[Data excerpts]
(* ===== verification/Duplex.v ===== *)
(** * Duplex: the two directions of a tunnel, running together

    A tunnel is two tasks: [propagate_local_to_remote] owns the writing half of the transport,
    [propagate_remote_to_local] the reading half ([src/wstunnel/src/tunnel/transport/io.rs]).
    They share a channel for control frames with a [Notify]
    ([WebsocketTunnelRead::new], [src/wstunnel/src/tunnel/transport/websocket.rs]) and a
    [oneshot] channel of which each holds one end, so that each sees the other end.

    [Transport] models what each task does by itself.  Here they run concurrently: an event
    is one step of one task (or a frame that arrives), up to its next [await], and runs are
    sequences of events in any order.  A write to the transport or to the local side is two
    steps, its start and its end, so that a task may stay blocked in it.  The writing task
    works on any [TunnelWrite]; over http2 the frames are the data frames of the body, as
    the peer's reads give them, without control frames. *)

From Stdlib Require Import ZArith Lia Ascii String.
From stdpp Require Import base list strings.
From S2P Require Import Prelude Str Transport.

#[local] Open Scope stdpp_scope.

(** [tokio::sync::mpsc::channel(10)]. *)
Definition PENDING_BOUND : nat := 10.

(** The writing task: not polled yet, in its [select!], in [ws_tx.write()] with the bytes it
    read, in [ws_tx.ping()], between two frames in [handle_pending_operations], replying to
    one there, in [ws_tx.close()], returned, or aborted by a panic. *)
Inductive LPhase :=
| LStart | LSelect | LWriting (data : string) | LPinging | LDrain | LReplying (f : Frame)
| LClosing | LEnded | LCrashed.

(** The reading task: in [copy] waiting for a frame, in the [write_all] of its payload, in
    [send] of a control frame, about to call [notify_waiters], returned. *)
Inductive RPhase :=
| RCopy | RWriting (p : string) | RSending (f : Frame) | RNotifying (f : Frame)
| REnded (e : option ErrorKind).

(** [dx_notified]: the [Notified] future the writing task waits for has been woken.
    [dx_missed] records that the last [notify_waiters] came before there was such a future.
    [dx_wire]: results of [read_frame] ([None]: an error) that have arrived and are not read
    yet.  [dx_local] is what was written to the local side; [dx_pings] records the pings
    read. *)
Record Duplex (T : Type) := mkDuplex {
  dx_tx : T;
  dx_l : LPhase;
  dx_r : RPhase;
  dx_queue : list Frame;
  dx_notified : bool;
  dx_missed : bool;
  dx_wire : list (option Frame);
  dx_local : string;
  dx_pings : list string
}.
Lemma stdio_excludes_other_tunnels_witness :
  ∃ unstarted, create_client_tunnels (Ok ()) (λ _, Ok ())
      [toy_rev "tcp://8080:intranet:80"] [toy_ltr "stdio://google.com:22"]
    = Ok (Exited (FStdio (Domain "google.com", 22) false) unstarted)
    ∧ length unstarted = 1%nat.
Proof.
  destruct (stdio_excludes_other_tunnels () (λ _, Ok ()) ["tcp://8080:intranet:80"]
              [toy_rev "tcp://8080:intranet:80"]
              [toy_ltr "stdio://google.com:22"] [] (toy_ltr "stdio://google.com:22") []
              (FStdio (Domain "google.com", 22) false)) as (unstarted&Hu&Hof).
  - reflexivity.
  - constructor; [|constructor].
    vm_cast_no_check (@eq_refl (outcome ParseError LocalToRemote)
                        (Ok (toy_rev "tcp://8080:intranet:80"))).
  - constructor.
  - vm_compute. reflexivity.
  - reflexivity.
  - reflexivity.
  - exists unstarted. split; [exact Hu|]. by apply Forall2_length in Hof.
Defined.

Definition toy_server_url : @Url toy_url_api := mkToyUrl "wss" (Domain "server") None "".
Definition toy_args : ClientArgs :=
  mkClientArgs [] [] None 0 (from_secs 300) (from_secs 1) None false false true None None None
    "v1" None None false [] None toy_server_url (Some "cert") (Some "key") [] false.
Definition toy_start : StartEnv (Key := unit) (Ech := unit) (TlsConnector := unit) (Dns := unit) :=
  mkStart (λ _, Some ["alice" : @Cert toy_x509]) (λ _, Some ()) (λ _ _ _, Some ()) None
    (λ _ _ _ _ _ _, Some ()) (λ _, true) (Ok ()).

Lemma create_client_never_panics_witness : create_client toy_start toy_args ≠ Panic.
Proof.
  apply (create_client_never_panics toy_start toy_args "wss://server").
  - reflexivity.
  - by exists 80.
  - unfold startable. cbn. by split_and!; eauto.
Defined.

Lemma create_client_config_witness :
  ∃ cfg, create_client toy_start toy_args = Ok cfg ∧ http_upgrade_path_prefix cfg = "alice".
Proof.
  assert (is_ok (create_client toy_start toy_args) = true) as Hok by (vm_compute; reflexivity).
  destruct (create_client toy_start toy_args) as [cfg|?|] eqn:Hc; [|discriminate..].
  exists cfg. split; [reflexivity|].
  destruct (create_client_config toy_start toy_args cfg Hc) as (_&_&_&_&Hp).
  exact (Hp "cert" "key" ["alice" : @Cert toy_x509] "alice" eq_refl eq_refl eq_refl eq_refl eq_refl).
Defined.
(** A step makes the association of a datagram, or adds the datagram to its own. *)
Lemma s5_step_sent timeout st e st' id s' :
  inv st → s5_step timeout st e = Ok st' → phase st' ≠ Closed →
  streams st' !! id = Some s' → su_alive s' = true →
  (streams st !! id = None
   ∧ ∃ now d, e = Recv now (Some (0, su_key s', d)) ∧ su_sent s' ++ pending id (phase st') = [d])
  ∨ ∃ s, streams st !! id = Some s ∧ su_alive s = true ∧ su_key s = su_key s'
      ∧ su_sent s' ++ pending id (phase st')
        = su_sent s ++ pending id (phase st) ++ datagrams (su_key s') (received_at e).
Proof.
  intros Hinv. destruct e as [|now request| | |id0 ticks room|id0|id0]; cbn [s5_step received_at].
  - destruct (phase st) eqn:Hph; try done. intros [= <-] Hne Hs Ha. right. exists s'. done.
  - destruct (phase st) eqn:Hph; try done.
    assert (∀ l : list (K * D), l = [] → phase st' = Cleaning →
      su_sent s' ++ pending id (phase st') = su_sent s' ++ [] ++ datagrams (su_key s') l) as Hskip.
    { by intros l -> ->. }
    destruct request as [[[frag k] d]|]; [|intros [= <-] Hne Hs Ha; right; exists s'; eauto].
    destruct (Z.eqb_spec frag 0) as [->|]; cbn [negb]; [|intros [= <-] Hne Hs Ha; right; exists s'; eauto].
    destruct (peers st !! k) as [id0|] eqn:Hk.
    + intros [= <-] Hne Hs Ha. cbn in Hs. right. exists s'. split_and!; try done. cbn. f_equal. unfold datagrams.
      destruct (j_live _ Hinv id s' ltac:(by rewrite Hph) Hs Ha) as [Hin _].
      destruct (j_peers _ Hinv k id0 Hk) as (x&Hx&Hkx). cbn [filter list_filter fst].
      destruct (decide (id0 = id)) as [->|Hid].
      * assert (su_key s' = k) by congruence. by rewrite decide_True.
      * rewrite decide_False; [done|]. intros ->. congruence.
    + intros (deadline&_&[= <-])%bind_ok_inv Hne Hs Ha. cbn in Hs.
      apply lookup_insert_Some in Hs as [[<- <-]|[Hid Hs]].
      * left. split; [|by eauto]. destruct (streams st !! next_id st) eqn:E; [|done].
        apply (j_fresh _ Hinv) in E. lia.
      * right. exists s'. split_and!; try done. cbn. f_equal. unfold datagrams. cbn [filter list_filter fst].
        rewrite decide_False; [done|]. intros ->.
        destruct (j_live _ Hinv id s' ltac:(by rewrite Hph) Hs Ha) as [Hin _]. congruence.
  - destruct (phase st) eqn:Hph; try done. by intros [= <-].
  - destruct (phase st) as [| |k id0 d|] eqn:Hph; try done.
    destruct (streams st !! id0) as [s|] eqn:Hs0; [|done].
    destruct (su_open s) eqn:Ho.
    + destruct (_ <? _)%nat; [|done]. intros [= <-] _ Hs Ha. cbn in Hs. right.
      apply lookup_insert_Some in Hs as [[<- <-]|[Hid Hs]]; cbn.
      * exists s. rewrite decide_True by done. by rewrite !app_nil_r.
      * exists s'. by rewrite decide_False.
    + intros [= <-] _ Hs Ha. right. exists s'. cbn. split_and!; try done.
      rewrite decide_False; [done|]. intros ->. cbn in Hs. simplify_eq.
      destruct (j_ok _ Hinv _ _ Hs0) as (Ho'&_). rewrite Ho' in Ho; done.
  - destruct (streams st !! id0) as [s|] eqn:Hs0; [|done]. destruct (su_alive s) eqn:Ha0; [|done].
    intros [= <-] _ Hs Ha. right. cbn in Hs. apply lookup_insert_Some in Hs as [[<- <-]|[Hid Hs]].
    + destruct (s5_poll_read_frame s ticks room) as (Hk&Hse&_). exists s.
      rewrite Hk, Hse. cbn. by rewrite !app_nil_r.
    + exists s'. cbn. by rewrite !app_nil_r.
  - destruct (streams st !! id0) as [s|] eqn:Hs0; [|done]. destruct (su_alive s) eqn:Ha0; [|done].
    intros [= <-] _ Hs Ha. right. cbn in Hs. apply lookup_insert_Some in Hs as [[<- <-]|[Hid Hs]]; [done|].
    exists s'. cbn. by rewrite !app_nil_r.
  - destruct (streams st !! id0) as [s|] eqn:Hs0; [|done]. destruct (su_alive s) eqn:Ha0; [done|].
    intros [= <-] _ Hs Ha. right. cbn in Hs. apply lookup_insert_Some in Hs as [[<- <-]|[Hid Hs]]; [done|].
    exists s'. cbn. by rewrite !app_nil_r.
Qed.

(** The history of a stream is what its owner got from it. *)
Lemma s5_step_taken timeout st e st' id :
  inv st → roomy e → s5_step timeout st e = Ok st' →
  from_option su_taken [] (streams st' !! id) = from_option su_taken [] (streams st !! id) ++ read_at id st e.
Proof.
  intros Hinv Hroom.
  assert (∀ id0 s s', streams st !! id0 = Some s → su_taken s' = su_taken s →
    from_option su_taken [] (<[id0 := s']> (streams st) !! id)
    = from_option su_taken [] (streams st !! id)) as Hset.
  { intros id0 s s' Hs Ht. rewrite lookup_insert. case_decide; [subst; by rewrite Hs|done]. }
  destruct e as [|now request| | |id0 ticks room|id0|id0]; cbn [s5_step read_at]; intros Hstep;
    rewrite ?app_nil_r.
  - destruct (phase st); by simplify_eq.
  - destruct (phase st); try done. destruct request as [[[frag k] d]|]; [|by simplify_eq].
    destruct (negb _); [by simplify_eq|]. destruct (peers st !! k); [by simplify_eq|].
    apply bind_ok_inv in Hstep as (deadline&_&Hstep). simplify_eq. cbn. rewrite lookup_insert. case_decide; [subst|done].
    destruct (streams st !! next_id st) eqn:E; [|done]. apply (j_fresh _ Hinv) in E. lia.
  - destruct (phase st); by simplify_eq.
  - destruct (phase st) as [| |k id0 d|]; try done.
    destruct (streams st !! id0) as [s|] eqn:Hs; [|done].
    destruct (su_open s); [destruct (_ <? _)%nat|]; simplify_eq; [|done]. by eapply Hset.
  - destruct (streams st !! id0) as [s|] eqn:Hs; [|done]. destruct (su_alive s); simplify_eq. cbn.
    destruct (decide (id0 = id)) as [<-|Hne]; [|by rewrite lookup_insert_ne, app_nil_r].
    rewrite lookup_insert_eq, Hs. cbn. unfold s5_poll_read.
    destruct (watchdog _ _ _) as [[] flag]; cbn; [by rewrite app_nil_r|].
    destruct (su_queue s) as [|d q]; cbn; [by rewrite app_nil_r|].
    specialize (Hroom d). cbn in Hroom. destruct (size d); [done|].
    by destruct (Nat.leb_spec room n); [lia|].
  - destruct (streams st !! id0) as [s|] eqn:Hs; [|done]. destruct (su_alive s); simplify_eq. by eapply Hset.
  - destruct (streams st !! id0) as [s|] eqn:Hs; [|done]. destruct (su_alive s); simplify_eq. by eapply Hset.
Qed.

Lemma s5_run_snoc timeout st es e :
  s5_run timeout st (es ++ [e]) = (st' ← s5_run timeout st es; s5_step timeout st' e).
Proof.
  revert st. induction es as [|e' es IH]; intros st; cbn.
  - by destruct (s5_step timeout st e).
  - destruct (s5_step timeout st e'); cbn; [apply IH|done..].
Qed.
Lemma reads_snoc id timeout st es e st' :
  s5_run timeout st es = Ok st' → is_ok (s5_step timeout st' e) = true →
  reads id timeout st (es ++ [e]) = reads id timeout st es ++ read_at id st' e.
Proof.
  intros Hrun He. destruct (s5_step timeout st' e) as [st2|?|] eqn:E; try done. clear He. revert st Hrun. induction es as [|e' es IH]; intros st; cbn.
  - intros [= ->]. by rewrite E, app_nil_r.
  - destruct (s5_step timeout st e') as [st1|?|]; cbn; [|done..]. intros Hr. by rewrite IH, app_assoc.
Qed.

Lemma s5_run_taken timeout es st id :
  Forall roomy es → s5_run timeout s5_initial es = Ok st →
  from_option su_taken [] (streams st !! id) = reads id timeout s5_initial es.
Proof.
  revert st. induction es as [|e es IH] using rev_ind; intros st.
  { intros _ [= <-]. done. }
  intros [Hes He]%Forall_app. rewrite Forall_singleton in He. rewrite s5_run_snoc.
  destruct (s5_run timeout s5_initial es) as [st1|?|] eqn:Hrun; [|done..]. cbn. intros Hstep.
  pose proof (s5_inv_run timeout es s5_initial st1 s5_inv_initial Hrun) as Hinv.
  rewrite (reads_snoc _ _ _ _ _ _ Hrun), (s5_step_taken _ _ _ _ _ Hinv He Hstep) by by rewrite Hstep.
  by rewrite (IH st1).
Qed.

(** A live association was made by a datagram, and everything its client sent to its
    destination since then was put into its channel, or waits to be. *)
Lemma s5_run_sent timeout es st id s :
  s5_run timeout s5_initial es = Ok st → phase st ≠ Closed →
  streams st !! id = Some s → su_alive s = true →
  ∃ es1 now d es2 st1, es = es1 ++ Recv now (Some (0, su_key s, d)) :: es2
    ∧ s5_run timeout s5_initial es1 = Ok st1 ∧ streams st1 !! id = None
    ∧ su_sent s ++ pending id (phase st) = d :: datagrams (su_key s) (received es2).
Proof.
  revert st s. induction es as [|e es IH] using rev_ind; intros st s; [by intros [= <-]|].
  rewrite s5_run_snoc. destruct (s5_run timeout s5_initial es) as [st1|?|] eqn:Hrun; [|done..]. cbn.
  intros Hstep Hph Hs Ha.
  pose proof (s5_inv_run timeout es s5_initial st1 s5_inv_initial Hrun) as Hinv.
  destruct (s5_step_sent _ _ _ _ _ _ Hinv Hstep Hph Hs Ha)
    as [(Hnone&now&d&->&Hsent)|(s1&Hs1&Ha1&Hk&Hsent)].
  { by exists es, now, d, [], st1. }
  destruct (IH st1 s1 eq_refl) as (es1&now&d&es2&st0&->&Hrun0&Hnone&Hd); [|done..|].
  { intros Hc. destruct e; cbn in Hstep; rewrite ?Hc in Hstep; try done.
    all: repeat (case_match; try done); simplify_eq; done. }
  exists es1, now, d, (es2 ++ [e]), st0. rewrite <-app_assoc, <-Hk. split_and!; [done..|].
  unfold received, datagrams in *. rewrite Hsent, app_assoc, Hd, fmap_app, join_app, filter_app, fmap_app, Hk.
  cbn. by rewrite app_nil_r.
Qed.

(** ** Theorem *)

(** C23: Nothing a client sends through a live association is lost or reordered: the
    association was made by a datagram, and what its owner has read since, followed by what
    waits in its channel and by what the server waits to put there, is that datagram followed
    by all later ones of the same client and destination, each once, in the order of their
    arrival.  The buffers of the owner hold a whole datagram. *)
Theorem associations_lose_nothing timeout es st id s :
  s5_run timeout s5_initial es = Ok st → phase st ≠ Closed → Forall roomy es →
  streams st !! id = Some s → su_alive s = true →
  ∃ es1 now d es2 st1, es = es1 ++ Recv now (Some (0, su_key s, d)) :: es2
    ∧ s5_run timeout s5_initial es1 = Ok st1 ∧ streams st1 !! id = None
    ∧ reads id timeout s5_initial es ++ su_queue s ++ pending id (phase st)
      = d :: datagrams (su_key s) (received es2).
Proof.
  intros Hrun Hph Hroom Hs Ha.
  destruct (s5_run_sent _ _ _ _ _ Hrun Hph Hs Ha) as (es1&now&d&es2&st1&Hes&Hrun1&Hnone&Hd).
  exists es1, now, d, es2, st1. split_and!; [done..|]. rewrite <-Hd.
  pose proof (s5_run_taken _ _ _ id Hroom Hrun) as Ht. rewrite Hs in Ht. cbn in Ht. rewrite <-Ht.
  pose proof (s5_inv_run timeout es s5_initial st s5_inv_initial Hrun) as Hinv.
  destruct (j_ok _ Hinv id s Hs) as (Ho&He&_). rewrite He by auto. by rewrite app_assoc.
Qed.
End Socks5Udp.
End Socks5Udp.

(** ** Witnesses *)

(** Two peers, the first of which is read. *)
Definition toy_udp_events : list (UdpServer.UdpEvent (K := nat) (D := nat)) :=
  [UdpServer.Clean; UdpServer.Arrive 1%nat 10%nat; UdpServer.Arrive 2%nat 20%nat;
   UdpServer.Peek true 0; UdpServer.Poll 0 0 false; UdpServer.Wake; UdpServer.Clean; UdpServer.Peek true 0].
Definition toy_udp_state : UdpServer.UdpState (K := nat) (D := nat) :=
  default UdpServer.udp_initial (ok (UdpServer.udp_run (Some (from_secs 30)) UdpServer.udp_initial toy_udp_events)).
Definition toy_udp_stream : UdpServer.UdpStream (K := nat) (D := nat) :=
  UdpServer.mkStream 1%nat true true true false false [(1%nat, 10%nat)].

Lemma toy_udp_run :
  UdpServer.udp_run (Some (from_secs 30)) UdpServer.udp_initial toy_udp_events = Ok toy_udp_state.
Proof. vm_compute. reflexivity. Qed.

Lemma streams_read_own_datagrams_witness :
  Forall (λ kd, fst kd = 1%nat) (UdpServer.us_got toy_udp_stream).
Proof.
  exact (UdpServer.streams_read_own_datagrams (Some (from_secs 30)) toy_udp_events toy_udp_state 0%nat
           toy_udp_stream toy_udp_run ltac:(vm_compute; reflexivity)).
Defined.

Lemma server_never_stuck_witness :
  ∃ st1, UdpServer.udp_step (Some (from_secs 30)) toy_udp_state (UdpServer.Poll 1 0 false) = Ok st1
    ∨ UdpServer.udp_step (Some (from_secs 30)) toy_udp_state UdpServer.Wake = Ok st1.
Proof.
  destruct (UdpServer.server_never_stuck (Some (from_secs 30)) toy_udp_events toy_udp_state 1%nat toy_udp_run
              ltac:(vm_compute; reflexivity)) as [[st' H]|(s&d&q&st1&st2&_&_&_&H&_)].
  - exists st'. right. exact H.
  - exists st1. left. exact H.
Defined.

Lemma live_streams_are_registered_witness :
  UdpServer.peers toy_udp_state !! 1%nat = Some 0%nat.
Proof.
  exact (proj1 (UdpServer.live_streams_are_registered (Some (from_secs 30)) toy_udp_events toy_udp_state 0%nat
    toy_udp_stream toy_udp_run ltac:(vm_compute; discriminate) ltac:(vm_compute; reflexivity)
    eq_refl)).
Defined.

• Assignment
All lines above from the line with "dx_wire : list (option Frame);" through the line with "Definition toy_args : ClientArgs", both included, are to be set down exactly, with nothing else.

• Solution to the exercise
  dx_wire : list (option Frame);
  dx_local : string;
  dx_pings : list string
}.
Lemma stdio_excludes_other_tunnels_witness :
  ∃ unstarted, create_client_tunnels (Ok ()) (λ _, Ok ())
      [toy_rev "tcp://8080:intranet:80"] [toy_ltr "stdio://google.com:22"]
    = Ok (Exited (FStdio (Domain "google.com", 22) false) unstarted)
    ∧ length unstarted = 1%nat.
Proof.
  destruct (stdio_excludes_other_tunnels () (λ _, Ok ()) ["tcp://8080:intranet:80"]
              [toy_rev "tcp://8080:intranet:80"]
              [toy_ltr "stdio://google.com:22"] [] (toy_ltr "stdio://google.com:22") []
              (FStdio (Domain "google.com", 22) false)) as (unstarted&Hu&Hof).
  - reflexivity.
  - constructor; [|constructor].
    vm_cast_no_check (@eq_refl (outcome ParseError LocalToRemote)
                        (Ok (toy_rev "tcp://8080:intranet:80"))).
  - constructor.
  - vm_compute. reflexivity.
  - reflexivity.
  - reflexivity.
  - exists unstarted. split; [exact Hu|]. by apply Forall2_length in Hof.
Defined.

Definition toy_server_url : @Url toy_url_api := mkToyUrl "wss" (Domain "server") None "".
Definition toy_args : ClientArgs :=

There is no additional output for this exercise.